Yahoo Sports’ Dan Wetzel and Sports Illustrated’s Pat Forde discuss the NCAA enforcement of NIL rules amidst the extremely fast change in the recruiting landscape since the allowance of NIL payments.
DAN WETZEL: Pat, you reported some of this, the Athletic, a lot of people did. There is a NIL crackdown coming, supposedly. Some conglomeration of college sports leaders are going to ask the NCAA to, actually, enforce their rules which barred collectives or boosters from being involved in their recruitment process. Many of these people writing collectives do not seem too concerned about it. What can you tell us, Pat? What's the latest?

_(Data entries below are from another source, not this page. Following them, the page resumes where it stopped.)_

(** * pymochi: the deck cache, name/ID resolution and the card content split

    A shallow embedding of [pymochi.py], the Python client of the
    Mochi.cards REST API, and proofs about its deck cache.

    Conventions of the embedding.
    - A Python [str] is a [string]; one [ascii] stands for one code point
      (the range 0..255), not for one byte of an encoding.
    - The values read from a decoded JSON object are typed as the [Deck]
      constructor declares them: ['id'], ['_id'] and ['name'] hold a string
      or are absent/null ([dict.get] answers [None] for both).  The parent
      keys hold any JSON scalar, because the loader itself tests their type.
    - The deck cache is a Python [dict]; its iteration order is the order
      in which keys were first inserted, so it is an association list with
      unique keys.
    - Exceptions are values; an operation that can raise returns a [res].
      Operations that talk to the server or assign [self.decks] live in a
      small state-and-exception monad.
    - [print] calls that narrate progress are not modelled; the warnings of
      the loader are recorded as events. *)

From Stdlib Require Import String Ascii List ZArith Lia Bool Arith.
From Stdlib Require Import DecimalString Permutation.
Import ListNotations.

Local Open Scope list_scope.
Local Open Scope string_scope.

(* ===================================================================== *)
(** * Python built-ins on strings *)
(* ===================================================================== *)

Module PyStr.

(** The line feed, and the separator line between front and back of a card. *)
Definition LF : string := String (ascii_of_nat 10) EmptyString.
Definition SEP : string := LF ++ "---" ++ LF.

(** [str.isspace] on the code points below 256: TAB..CR, FS..US, SPACE,
    NEL (0x85) and NBSP (0xA0).  This is the set [str.strip()] removes. *)
Definition is_space (c : ascii) : bool :=
  let n := nat_of_ascii c in
  (((9 <=? n) && (n <=? 13)) || ((28 <=? n) && (n <=? 32))
   || (n =? 133) || (n =? 160))%nat.

(** [s.lstrip()] *)
Fixpoint lstrip (s : string) : string :=
  match s with
  | EmptyString => EmptyString
  | String c s' => if is_space c then lstrip s' else s
  end.

(** [s.rstrip()] *)
Fixpoint rstrip (s : string) : string :=
  match s with
  | EmptyString => EmptyString
  | String c s' =>
      match rstrip s' with
      | EmptyString => if is_space c then EmptyString else String c EmptyString
      | r => String c r
      end
  end.

(** [s.strip()] *)
Definition strip (s : string) : string := rstrip (lstrip s).

(** [Some r] when [s = p ++ r]: the test [s.startswith(p)] together with
    the rest of [s]. *)
Fixpoint after_prefix (p s : string) : option string :=
  match p, s with
  | EmptyString, _ => Some s
  | String a p', String b s' =>
      if Ascii.eqb a b then after_prefix p' s' else None
  | String _ _, EmptyString => None
  end.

PAT FORDE: Yeah, I mean, as the panic escalates, that's the next thing is, of course, again, you know, we have to, first of all, beseech Congress. We had people go meet with legislators late last week to do that. And then now, the latest, yes, we are now asking enforcement, go do your civic duty, man, go out and enforce the rules that as they were intended and have completely not been listened to or applied at all which was-- These are not supposed to be recruiting inducements. These are not supposed to be pay for play. This is not supposed to be, you know, if you sign with us, you'll get X amount of money, before you've done anything.

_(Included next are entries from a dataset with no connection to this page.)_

Lemma count_true_filter (l : list bool) (P : nat → Prop) `{!∀ i, Decision (P i)} s :
  (∀ i, i < length l → (l !! i = Some true ↔ P (s + i))) →
  length (filter (λ b : bool, b = true) l) = length (filter P (seq s (length l))).
Proof.
  revert s. induction l as [|b l IH]; intros s Hiff; [done|]. simpl.
  assert (Hl : length (filter (λ b : bool, b = true) l)
               = length (filter P (seq (S s) (length l)))).
  { apply IH. intros i Hi. replace (S s + i) with (s + S i) by lia.
    rewrite <- (Hiff (S i)) by (simpl; lia). done. }
  specialize (Hiff 0 ltac:(simpl; lia)). rewrite Nat.add_0_r in Hiff.
  simpl in Hiff. rewrite !filter_cons. destruct b.
  - rewrite decide_True by done. rewrite decide_True by (by apply Hiff).
    simpl. by rewrite Hl.
  - rewrite decide_False by done. rewrite decide_False; [done|].
    intros HP. apply Hiff in HP. done.
Qed.

Lemma length_filter_le {A} (P : A → Prop) `{!∀ x, Decision (P x)} (l : list A) :
  length (filter P l) ≤ length l.
Proof.
  induction l as [|x l IH]; [done|]. rewrite filter_cons.
  case_decide; simpl; lia.
Qed.

(** C7, as amended: for every output matrix with [b] rows and at least
    one column and every target vector of length [b], [count_correct]
    returns the number of rows [i] whose first maximum is at column
    [target[i]]; it is a whole number between 0 and [b]. *)
Theorem count_correct_spec (output : tensor Q) (target : tensor Z) (b c : nat) :
  shape output = [b; c] → wf output → shape target = [b] → wf target → 1 ≤ c →
  ∃ n : nat,
    count_correct output target = Some (inject_Z (Z.of_nat n)) ∧
    n = length (filter (predicted_correctly output target) (seq 0 b)) ∧
    n ≤ b.
Proof.
  intros Hso Hwfo Hst Hwft Hc.
  assert (Hrow : ∀ ix, in_range [b] ix →
            ∃ i row x k, ix = [i] ∧ i < b ∧ lane output 1 ix = Some row ∧
                         max_row row = Some (x, k) ∧ first_max row k).
  { intros ix Hix. inversion Hix as [|i ? ? ? Hi Hnil]; subst.
    inversion Hnil; subst.
    pose proof (lane_row output b c i Hso Hwfo Hi) as Hl.
    destruct (max_row_first_max (take c (drop (i * c) (storage output))))
      as (x & k & Hmax & Hfm).
    { intros Hnil'. apply (f_equal length) in Hnil'.
      rewrite length_take, length_drop in Hnil'. unfold wf in Hwfo.
      rewrite Hso in Hwfo. simpl in *. nia. }
    by eexists i, _, x, k. }
  unfold count_correct, max_dim, Tensor.dim. rewrite Hso.
  change (wrap_index (length [b; c]) 1) with (Some 1).
  cbn [mbind option_bind lookup list_lookup delete list_delete].
  rewrite decide_False by lia.
  destruct (tabulate_is_Some [b] (λ ix, row ← lane output 1 ix; fst <$> max_row row))
    as [values Hv].
  { intros ix (i & row & x & k & -> & _ & -> & Hmax & _)%Hrow. simpl.
    by rewrite Hmax. }
  set (fi := λ ix, row ← lane output 1 ix; (Z.of_nat ∘ snd) <$> max_row row).
  destruct (tabulate_is_Some [b] fi) as [predicted Hp].
  { intros ix (i & row & x & k & -> & _ & Hl & Hmax & _)%Hrow. unfold fi.
    rewrite Hl. simpl. by rewrite Hmax. }
  rewrite Hv. simpl. rewrite Hp. simpl.
  apply tabulate_Some in Hp as (Hsp & Hwfp & Hgetp).
  destruct (broadcast_map2_prefix (λ x y : Z, bool_decide (x = y)) predicted target [])
    as (acc & Hacc & Hsa & Hwfa & Hgeta); [done..|by rewrite Hsp, Hst|].
  unfold eq. rewrite Hacc. simpl. rewrite Hsp in Hsa, Hgeta.
  assert (Hlen : length (storage acc) = b).
  { unfold wf in Hwfa. rewrite Hsa in Hwfa. simpl in Hwfa. lia. }
  exists (sum_bool acc). split; [done|]. split.
  - unfold sum_bool. rewrite <- Hlen at 1. apply count_true_filter.
    rewrite Hlen. intros i Hi. simpl.
    rewrite <- (get_1d acc b) by done. rewrite Hgeta by solve_in_range.
    rewrite Hgetp by solve_in_range. simpl.
    destruct (Hrow [i]) as (i' & row & x & k & [= <-] & _ & Hl & Hmax & Hfm);
      [solve_in_range|].
    unfold fi, predicted_correctly. rewrite Hl. simpl. rewrite Hmax. simpl.
    assert (in_range (shape target) [i]) as Hin by (rewrite Hst; solve_in_range).
    destruct (get_is_Some target [i] Hwft Hin) as [t Ht]. rewrite Ht. simpl.
    split.
    + intros [= Heq%bool_decide_eq_true]. subst t.
      split; [lia|]. by rewrite Nat2Z.id.
    + intros [Hpos Hfm']. f_equal. apply bool_decide_eq_true.
      rewrite (first_max_unique _ _ _ Hfm Hfm'). lia.
  - unfold sum_bool. rewrite <- Hlen at 1. apply length_filter_le.
Qed.

(** The two rows [1 5 5] and [0 0 0] with targets 1 and 0: both rows are
    predicted correctly. *)
Lemma count_correct_spec_witness :
  let output := Tensor [2; 3] [1; 5; 5; 0; 0; 0]%Q in
  let target := Tensor [2] [1; 0]%Z in
  ∃ n : nat,
    count_correct output target = Some (inject_Z (Z.of_nat n)) ∧
    n = length (filter (predicted_correctly output target) (seq 0 2)) ∧
    n ≤ 2.
Proof.
  intros output target.
  apply (count_correct_spec output target 2 3); [reflexivity..|lia].
Defined.

(** C7 as stated fails on a matrix without columns: no row has a maximum,
    so the number of correctly predicted rows is 0, but [torch.max]
    raises on the empty dimension and [count_correct] returns nothing;
    this is so for two rows and for no row at all. *)
Lemma count_correct_no_columns :
  let output2 : tensor Q := Tensor [2; 0] [] in
  let target2 : tensor Z := Tensor [2] [0; 0]%Z in
  let output0 : tensor Q := Tensor [0; 0] [] in
  let target0 : tensor Z := Tensor [0] [] in
  (wf output2 ∧ wf target2 ∧
   length (filter (predicted_correctly output2 target2) (seq 0 2)) = 0 ∧
   count_correct output2 target2 = None) ∧
  (wf output0 ∧ wf target0 ∧
   length (filter (predicted_correctly output0 target0) (seq 0 0)) = 0 ∧
   count_correct output0 target0 = None).
Proof. repeat split; reflexivity. Qed.

(** ** Accuracy figures of the LeNet tutorial *)

Section accuracy.
Context {Model Net : Type}.
Context (forward : Model → tensor Q → option (tensor Q)).
Context (from_model : Model → list nat → Q → Q → Q → Net).
Context (reset_states : Net → Net).
Context (spiking_model : Net → tensor Q → option (tensor Q * Net)).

I talked to someone who works in the NCAA compliance space, not necessarily someone who works at the NCAA, but people who work in compliance. And they said, what the NCAA can do and could do is compel players who have gotten big deals like, say, Nijel Pack who's getting $800,000 to go to Miami to play basketball. Just sit down and say, tell us how the hell all this went down, like to see your phone records and this and that, you know. We would like to know exactly what all was involved in this. So I can see where the NCAA is going with this. I just don't know again, whether it will lead to any actual enforceable sanctions.
DAN WETZEL: And look, this could be stopped. All I'm saying is this could be stopped. Like, this-- it's reminds me of the NFL stands around, and they come up with rule after rule to make people interview African-American coaches and try to hire. And it's like, there's 32 of you. Like, why don't you just start doing it?
PAT FORDE: Right.
DAN WETZEL: There's only a few of you. So it's like if you stop-- if you really want to crack down, you have to count on with people actually cracking down. But this being college sports and part of the reason why I love college sports is some of these schools are like, yeah, we're, I mean, this is totally out of control, this is completely out of control, so we're going to be the most out of control. And I mean, I love that. I'm not criticizing it. I'm just saying some of this stuff is really funny.

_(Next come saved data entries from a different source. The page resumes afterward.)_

(** * Meetings API service: a shallow embedding of [src/server.js]

    The service is an Express application over two Mongoose collections,
    [User] and [Meeting].  The development below embeds

    - the JSON values of a request body,
    - the two collections as finite maps keyed by [_id],
    - the Mongoose calls the handlers make, as computations in a small
      state-and-exception monad (an [await] that rejects is a [Throw]),
    - the express-validator chains [validateMeeting] / [validateUser] and
      [handleValidationErrors],
    - every route handler, and the route table in registration order,
    - the application from its first middleware on: [cors()],
      [express.json()], the routes with the decoding of their parameters,
      the error middleware and the fallback,

    and proves properties of the responses and of the store.  What the
    external packages (express-validator, the JavaScript [Date] constructor,
    Mongoose's schema casts) compute on a single value is a parameter of the
    development, gathered in the record [Library]; the theorems hold for
    every such library, and a small reference instance is used to run the
    handlers on concrete requests. *)

From Stdlib Require Import ZArith Ascii.
From stdpp Require Import base strings list gmap sorting.

#[local] Set Warnings "-register-all".

(** ** JSON values and request bodies *)

Inductive json : Type :=
  | JNull
  | JBool (b : bool)
  | JNum (n : Z)
  | JStr (s : string)
  | JArr (xs : list json)
  | JObj (kvs : list (string * json)).

(** [req.body] after [express.json()]: an object, as its key/value pairs. *)
Definition Body : Type := list (string * json).

(** [req.body.k]; [None] is JavaScript's [undefined]. *)
Fixpoint prop (o : Body) (k : string) : option json :=
  match o with
  | [] => None
  | (k', v) :: o' => if decide (k = k') then Some v else prop o' k
  end.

PAT FORDE: Oh, yeah, yeah.
DAN WETZEL: 'Cause all it has to happen is you go-- a couple of these schools go, we will not-- if we find out you talk to one of our guys, we're not going to recruit that guy anymore. Now, OK, so now, you'd have, like, the, like, sneak into the Alabama one and start, yeah, you'd be in Tennessee. Like, you could [INAUDIBLE] But if everyone just self-policed we'd be all right, but nobody will self-police and no one will trust each other. So now, they want to throw it on this enforcement staff to police it.
I don't, I mean, look, you-- I will not speak for you. I don't think this is the end of the world. I think just let this thing play out. It'll be all right. But if you want to stop it, I can't criticize the NCAA for trying to enforce the rules that they have.
PAT FORDE: No. No.
DAN WETZEL: So good luck.
PAT FORDE: Yeah, I mean, again, if they had been forward-thinking enough to see maybe how this could go and to really have come up with a good structure and framework and a clear message of, we will come after you if you do X,Y, and Z, then this might have not gotten quite to the point that it has. It might still have-- I'm sure, it still would have-- the horse would have been out of the barn, but the horse is so far out of the barn now that It's in the next County. And so now, putting it back in is the hard part, because the NCAA, as usual, reacting instead of acting, not seeing the situation for everything it was going to be, and being too slow. And so now, they're, once again, in catch up mode.